Hacía mucho tiempo que no le veía pero no recordaba que fuera jamás tan obsequioso en sus halagos. La besó en las dos mejillas y la guió por la casa hasta llegar al jardín trasero. Aún quedaba algo de calor en el descenso del sol y los otros invitados (a dos de los cuales conocía, otros dos eran extraños para ella) tomaban cócteles en el césped. Aunque pequeño y rodeado por un muro alto, el jardín tenía una exuberancia casi tropical. Como era inevitable, dada la naturaleza de Klein, estaba casi dedicado por completo a especies en flor; no se aceptaba ningún arbusto o planta que no floreciera con inmoderado abandono. La presentó a los invitados uno por uno, comenzando por Vanessa, cuyo rostro (aunque muy cambiado desde la última vez que se habían visto) era uno de los dos que ella conocía. Había ganado mucho peso y se había puesto aún más maquillaje, como si quisiera cubrir un exceso con otro. Sus ojos, vio Jude cuando la saludó, eran los de una mujer que contenía las ganas de gritar sólo por una cuestión de decoro.
—¿Está Cortés contigo? —Aquella fue la primera pregunta de Vanessa.
—No, no lo está —dijo Klein—. Ahora tómate otra copa y ve a coquetear entre los rosales.
La mujer no se ofendió por la condescendencia de su anfitrión sino que se dirigió directamente a la botella de champaña mientras Klein presentaba a Jude a los dos extraños de la fiesta. A uno, un joven con gafas de sol que se estaba quedando calvo, lo presentó como Duncan Skeet.
—Pintor —dijo Chester—. O para ser más preciso, impresionista. ¿No es cierto, Duncan? Haces impresiones, ¿no? De Modigliani. Corot. Gauguin…
A su blanco le pasó desapercibido el chiste pero no a Jude.
—¿Eso no es ilegal? —dijo.
—Sólo si no hablas de ello —respondió Klein y ese comentario provocó la carcajada del tipo que conversaba con el falsificador, un individuo con un gran bigote y acento extranjero llamado Luis.
—Que no es pintor de ninguna ideología. Tú no eres nada, ¿verdad, Luis?
—¿Qué tal comedor de lotos? —dijo Luis. El aroma que Jude había tomado por el de los brotes de los márgenes era en realidad la loción para después del afeitado de Luis.

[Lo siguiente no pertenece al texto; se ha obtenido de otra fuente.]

(** The matches in a log are its events, in order. *)
Lemma log_events log post n :
  log_wf log → inert post → (length (log_text log post) ≤ n)%nat →
  events_from n (log_text log post) = map (λ e, (e.2.1, dec_chars e.2.2)) log.
Proof.
  intros Hlog Hpost. revert n. unfold log_text.
  induction Hlog as [|[pre [id code]] log (Hpre & Hid & Hcode) _ IH]; intros n Hn; simpl in *.
  - pose proof (inert_scan post (n - length post) [] Hpost) as Hs. rewrite app_nil_r, Nat.add_comm, Nat.sub_add in Hs by lia.
    rewrite Hs. by destruct (n - length post)%nat.
  - rewrite <- !app_assoc in *. rewrite !length_app in Hn.
    set (rest := (log ≫= λ e, e.1 ++ event_text e.2.1 e.2.2) ++ post) in *.
    assert (0 < length (event_text id code))%nat by (unfold event_text; rewrite !length_app; simpl; lia).
    replace n with (length pre + S (n - length pre - 1))%nat by lia. rewrite inert_scan by done.
    cbn [events_from]. rewrite event_text_read by done. f_equal. apply IH.
    pose proof (length_app (log ≫= λ e, e.1 ++ event_text e.2.1 e.2.2) post) as Hrest. change (length rest ≤ n - length pre - 1)%nat.
    change (length rest = length (list_bind _ _ (λ e : list ascii * (list ascii * Z), e.1 ++ event_text e.2.1 e.2.2) log) + length post)%nat in Hrest.
    lia.
Qed.

(** What the tables say of a code raised by the contract with this id. *)
Definition blamed (ids : ContractIds) (id : list ascii) (code : Z) : option ContractFailure :=
  if bool_decide (of_chars id = id_bitcoinSpv ids) then Some (failure bitcoin_spv code)
  else if bool_decide (of_chars id = id_writzLend ids) then Some (failure writz_lend code) else None.
(** ** Time *)

(** [Math.round(minutes / 6) / 10] hours, one decimal as JavaScript prints it. *)
Definition hours_text (tenths : Z) : string :=
  if tenths mod 10 =? 0 then z_to_string (tenths / 10)
  else z_to_string (tenths / 10) +:+ "." +:+ z_to_string (tenths mod 10).

Definition timeLeft (remainingBlocks blockMinutes : Z) : string :=
  let minutes := Z.max 0 remainingBlocks * blockMinutes in
  if minutes <=? 0 then "Any moment now"
  else if minutes <? 60 then "About " +:+ z_to_string minutes +:+ " min left"
  else
    let tenths := (2 * minutes + 6) / 12 in
    "About " +:+ hours_text tenths +:+ " " +:+ (if tenths =? 10 then "hour" else "hours") +:+ " left".

Definition journeyMinutes (m blockMinutes : Z) : Z := m * blockMinutes + 5.

(** ** Reads *)

Inductive Funding : Type := fund_ok | fund_unfunded | fund_low (xlm : string).

(** The Horizon balances as (asset type, decimal balance). *)
Definition fundingOf (account : option (list (string * string))) : Funding :=
  match account with
  | None => fund_unfunded
  | Some balances =>
      let balance := match list_find (λ b : string * string, b.1 = "native") balances with
                     | Some (_, b) => b.2 | None => "0" end in
      let '(whole, frac) := split_point (chars balance) in
      let stroops := dec_value whole * STROOPS_PER_UNIT + dec_value (take 7 (padEnd 7 frac)) in
      if LOW_XLM_STROOPS <=? stroops then fund_ok else fund_low (formatUsdc stroops 2)
  end.

Record TxoStats : Type := { funded_txo_sum : Z; spent_txo_sum : Z }.

Definition btcBalanceOf (chain_stats : TxoStats) (mempool_stats : option TxoStats) : Z :=
  let m := default {| funded_txo_sum := 0; spent_txo_sum := 0 |} mempool_stats in
  funded_txo_sum chain_stats - spent_txo_sum chain_stats + funded_txo_sum m - spent_txo_sum m.

(** ** Routing *)

(** [REGISTER_PHASES.has(flow.phase)] *)
Definition register_phase (f : FlowState) : bool :=
  match f with
  | f_proving | f_submitted _ | f_post_processing _ | f_needs_attention _ _ _ | f_timed_out _ => true
  | _ => false
  end.

(** [REGISTER_STATUS.has(status)] *)
Definition register_status (s : LoanStatus) : bool :=
  match s with st_ready_to_register | st_registering => true | _ => false end.

Definition depositStage (step : DepositStep) (status : LoanStatus) (flow : FlowState) : Stage :=
  if register_phase flow || match flow with f_ready => true | _ => false end then stage_register
  else if match flow with
          | f_awaiting_signature Rejection.stellar _ | f_signature_cancelled Rejection.stellar _ _ => true
          | _ => false end then stage_register
  else if match flow with f_preparing (Some building) _ => true | _ => false end then stage_register
  else if register_status status then stage_register
  else match step with step_sent | step_confirming => stage_wait | _ => stage_register end.

Record RouteFacts : Type := {
  rf_done : bool;
  rf_stage : option Stage;
  rf_sending : bool;
  rf_amountConfirmed : bool;
  rf_editing : option EditableStep;
  rf_stellarReady : bool;
  rf_bitcoinReady : bool;
}.

Definition routeStep (f : RouteFacts) : JourneyStep :=
  if rf_done f then s_done
  else match rf_stage f with
  | Some stage_wait => s_wait
  | Some stage_register => s_register
  | None =>
      if rf_sending f then s_review
      else match rf_editing f with
      | Some e => step_of e
      | None =>
          if negb (rf_amountConfirmed f) then s_amount
          else if negb (rf_stellarReady f) then s_stellar
          else if negb (rf_bitcoinReady f) then s_bitcoin
          else s_review
      end
  end.

Definition EDITABLE : list EditableStep := [ed_amount; ed_stellar; ed_bitcoin].

Definition canEdit (target : EditableStep) (current : JourneyStep) (f : RouteFacts) : bool :=
  if rf_done f || bool_decide (is_Some (rf_stage f)) || rf_sending f || bool_decide (current = s_done) then false
  else if bool_decide (current = s_wait) || bool_decide (current = s_register) then false
  else stepIndex (step_of target) <? stepIndex current.

Definition backTarget (current : JourneyStep) (f : RouteFacts) : option EditableStep :=
  if bool_decide (current = s_done) || bool_decide (current = s_amount) then None
  else
    prev ← at_ EDITABLE (stepIndex current - 1);
    if canEdit prev current f then Some prev else None.

Definition isEditable (step : JourneyStep) : bool := bool_decide (step ∈ map step_of EDITABLE).

(** ** Summary *)

(** [locking] and [borrowUpTo]; an amount of 0 counts as none, as the code tests it. *)
Definition summaryValues (sats priceStroops : option Z) : option string * option string :=
  (sats ← nonzero sats; Some (formatBtc sats +:+ " BTC"),
   sats ← nonzero sats; price ← nonzero priceStroops;
   Some (formatUsdc (maxBorrowStroops sats price) 2 +:+ " USDC")).

(** ** The home page *)

Record HomeLoan : Type := { hl_position : Position; hl_derived : DerivedStatus }.
Record HomeDeposit : Type := { hd_pd : PendingDeposit; hd_derived : DerivedStatus }.

Inductive Urgent : Type :=
| u_liquidatable (loan : HomeLoan)
| u_at_risk (loan : HomeLoan)
| u_deposit (status : LoanStatus) (deposit : option HomeDeposit) (loan : option HomeLoan)
| u_repaid (loan : HomeLoan)
| u_reclaimable (loan : HomeLoan).

Definition isDepositStatus (s : LoanStatus) : bool :=
  match s with
  | st_btc_sent | st_btc_unseen | st_confirming _ _ _ | st_ready_to_register | st_registering => true
  | _ => false
  end.

Definition hl_status (l : HomeLoan) : LoanStatus := ds_status (hl_derived l).

Definition isClosedLoan (l : HomeLoan) : bool :=
  match hl_status l with st_released _ | st_liquidated _ => true | _ => false end.

Definition rank (s : LoanStatus) : Z :=
  match s with
  | st_liquidatable _ => 0
  | st_at_risk _ => 1
  | st_repaid_locked neverBorrowed _ => if neverBorrowed then 2 else 3
  | st_releasing _ => 4
  | _ => 2
  end.

(** [byRank(a, b) <= 0] *)
Definition byRank (a b : HomeLoan) : bool :=
  let d := rank (hl_status a) - rank (hl_status b) in
  (if d =? 0 then index (hl_position a) - index (hl_position b) else d) <=? 0.

Definition sortLoans (loans : list HomeLoan) : list HomeLoan * list HomeLoan :=
  (sort_with byRank (List.filter (λ l, negb (isClosedLoan l)) loans),
   sort_by (λ l, - createdAt (hl_position l)) (List.filter isClosedLoan loans)).

Definition pickUrgent (loans : list HomeLoan) (deposit : option HomeDeposit) : option Urgent :=
  let find (k : LoanStatus → bool) := List.find (λ l, k (hl_status l)) loans in
  match find (λ s, match s with st_liquidatable _ => true | _ => false end) with
  | Some l => Some (u_liquidatable l)
  | None =>
  match find (λ s, match s with st_at_risk _ => true | _ => false end) with
  | Some l => Some (u_at_risk l)
  | None =>
  match (d ← deposit;
         let s := ds_status (hd_derived d) in
         if isDepositStatus s || is_checking s then Some (u_deposit s (Some d) None) else None) with
  | Some u => Some u
  | None =>
  match find isDepositStatus with
  | Some l => Some (u_deposit (hl_status l) None (Some l))
  | None =>
  match List.find (λ l, ds_reclaimable (hl_derived l)) loans with
  | Some l => Some (u_reclaimable l)
  | None =>
      u_repaid <$> find (λ s, match s with st_repaid_locked false _ => true | _ => false end)
  end end end end end.
(** The body of the loop, on one transaction. *)
Definition reconcile_tx (owner_ : string) (t : PendingTx) : M () :=
  status_ ← catching (Some <$> getTxStatus (tx := tx) (ptx_hash t)) (λ _, mret None);
  match status_ with
  | None => mret ()
  | Some status_ =>
      now_ ← date_now;
      match decideReconcile t status_ now_ with
      | keep_tx => mret ()
      | apply_tx => applyPendingTx owner_ t;; removeTx owner_ (ptx_hash t)
      | drop_tx => removeTx owner_ (ptx_hash t)
      end
  end.

Fixpoint reconcile_all (owner_ : string) (txs : list PendingTx) : M () :=
  match txs with
  | [] => mret ()
  | t :: txs => reconcile_tx owner_ t;; reconcile_all owner_ txs
  end.

(** Callers that overlap share one run, so it is one computation. *)
Definition reconcilePendingTxs (owner_ : string) : M () :=
  txs ← pendingTxs owner_; reconcile_all owner_ txs.
End reconcile.

(** ** Submitting *)

Definition with_debt (debt : Z) (st : PositionStatus) (p : Position) : Position := {|
  id := id p; owner := owner p; txid := txid p; collateralSats := collateralSats p;
  debtStroops := z_to_string debt; index := index p; status := st; createdAt := createdAt p;
  btcPubkey := btcPubkey p; timelockHeight := timelockHeight p; vout := vout p;
  releaseTxid := releaseTxid p; releaseAddress := releaseAddress p; stellarTxHash := stellarTxHash p |}.

Section submit.
Context {W tx : Type} `{LoanEnv W tx}.
Abbreviation M := (io (device W) exn).

(** [try { m } catch (e) { if (e instanceof TxTimedOutError) emit(...); throw e; }] *)
Definition noting_timeout {A} (m : M A) : M A :=
  catching m (λ e, match e with TxTimedOut h => emit (e_timed_out h) | _ => mret () end;; throw e).

(** The callbacks: the hash is recorded with what it will change. *)
Definition record_tx (owner_ : string) (kind : PendingTxKind) (update : option (string * Position)) (h : string) :
    M string :=
  t ← date_now;
  addTx owner_ {| ptx_hash := h; ptx_kind := kind; ptx_createdAt := t; ptx_positionUpdate := update |};;
  mret h.

Definition submitTrackedTx (kind : PendingTxKind) (owner_ : string) (t : tx) : M string :=
  noting_timeout (
    r ← signAndSubmit t (record_tx owner_ kind None) (removeTx owner_);
    removeTx owner_ r.1.1;;
    emit (e_settled (Some r.1.1));;
    mret r.1.1).

Definition submitPositionTx (kind : PendingTxKind) (t : tx) (position updated : Position) (keepOpen : bool) :
    M (string * option Z) :=
  let owner_ := owner position in
  r ← noting_timeout (signAndSubmit t (record_tx owner_ kind (Some (id position, updated))) (removeTx owner_));
  let '(hash, _, ledger) := r in
  replacePosition (id position) updated;;
  removeTx owner_ hash;;
  (if keepOpen then mret () else emit (e_settled (Some hash)));;
  mret (hash, ledger).

(** ** Borrowing *)

Definition requireOpenPosition (txid_ owner_ : string) : M ChainPosition :=
  chain ← await (d_readPosition txid_);
  match chain with
  | None => throw (error "PositionNotFound")
  | Some chain =>
      if negb (bool_decide (cp_depositor chain = owner_)) then throw (error "Unauthorized")
      else if negb (bool_decide (cp_status chain = active)) then throw (error "PositionNotActive")
      else mret chain
  end.

Record TxResult : Type := { tr_txHash : string; tr_updated : Position }.

Definition borrow (position : Position) (amountStroops : Z) (borrower : string) : M TxResult :=
  emit (e_preparing (Some reading));;
  chain ← requireOpenPosition (txid position) borrower;
  emit (e_preparing (Some building));;
  t ← simulateWritzLend (await (simulate_borrow borrower (internalTxid (txid position)) amountStroops));
  let updated := with_debt (cp_debtStroops chain + amountStroops) p_active position in
  r ← submitPositionTx k_borrow t position updated false;
  mret {| tr_txHash := r.1; tr_updated := updated |}.

(** ** Repaying *)

Definition MAX_REMAINDER_REPAYS : nat := 2.
Definition READ_ATTEMPTS : nat := 10.
Definition READ_RETRY_MS : Z := 2000.

(** The amount to send and whether it is the whole debt. *)
Definition repayPlan (amountStroops shownDebtStroops chainDebtStroops : Z) : Z * bool :=
  let full := (shownDebtStroops <=? amountStroops) || (chainDebtStroops <=? amountStroops) in
  (if full then chainDebtStroops else amountStroops, full).

(** Has the chain caught up with a transaction that landed in [ledger]? *)
Definition caught_up (chain : option ChainPosition) (ledger : option Z) (before : Z) : bool :=
  match chain with
  | None => true
  | Some c =>
      negb (bool_decide (cp_status c = active))
      || match ledger with Some l => l <=? cp_ledger c | None => cp_storedDebtStroops c <? before end
  end.

(** [attempts] reads are left after this one. *)
Fixpoint readAfter (attempts : nat) (txid_ : string) (ledger : option Z) (before : Z) : M (option ChainPosition) :=
  chain ← await (d_readPosition txid_);
  if caught_up chain ledger before then mret chain
  else match attempts with
       | O => mret chain
       | S attempts => await (d_sleep READ_RETRY_MS);; readAfter attempts txid_ ledger before
       end.

(** [send] of the code: what was sent and the position it leaves. *)
Definition send_repay (repayer : string) (chain : ChainPosition) (amount : Z) (current : Position) (keepOpen : bool) :
    M (string * option Z * Position) :=
  emit (e_preparing (Some building));;
  t ← simulateWritzLend (await (simulate_repay repayer (internalTxid (txid current)) amount));
  let left_ := if amount <? cp_debtStroops chain then cp_debtStroops chain - amount else 0 in
  let updated := with_debt left_ (if left_ =? 0 then p_closed else p_active) current in
  r ← submitPositionTx k_repay t current updated keepOpen;
  mret (r, updated).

—Brindo por eso —dijo Klein al tiempo que llevaba a Jude hacia el último miembro de la compañía. Si bien Jude recordaba el rostro de la mujer, fue incapaz de ubicarla hasta que Klein le dijo el nombre (Simone) y recordó la conversación que habían sostenido en casa de Clem y Taylor y que había terminado con esta mujer alejándose en busca de seducción. Klein las dejó hablando mientras él iba dentro a abrir otra botella de champaña.
—Nos conocimos en Navidad —dijo Simone—. No sé si te acuerdas.
—Al instante —dijo Jude.
—Me he cortado el pelo desde entonces y te juro que la mitad de mis amigos no me reconoce.
—Te queda bien.
—Klein dice que debería haberlo guardado y convertido en joyas. Al parecer, los broches de pelo eran la última moda a finales de siglo.
—Sólo como
memento mori
—dijo Jude. Simone la miró sin comprender —. El pelo solía ser de alguien que había muerto.
A los rasgos achispados de la mujer todavía les llevó un poco de tiempo absorber lo que le estaban diciendo pero cuando lo comprendió, dejó escapar un gemido de asco.
—Supongo que esa es la idea que tiene él de un chiste —dijo—. No tiene ningún puto sentido de la decencia, qué hombre. —Klein aparecía en ese momento por la puerta de atrás con el champaña—. ¡Sí, tú! —dijo Simone—. ¿Es que no te tomas la muerte en serio?
—¿Me he perdido algo? —dijo Klein.
—¡A veces eres un viejo pelmazo sin gusto alguno! —continuó Simone al tiempo que se plantaba de dos zancadas delante de él y le tiraba la copa a los pies.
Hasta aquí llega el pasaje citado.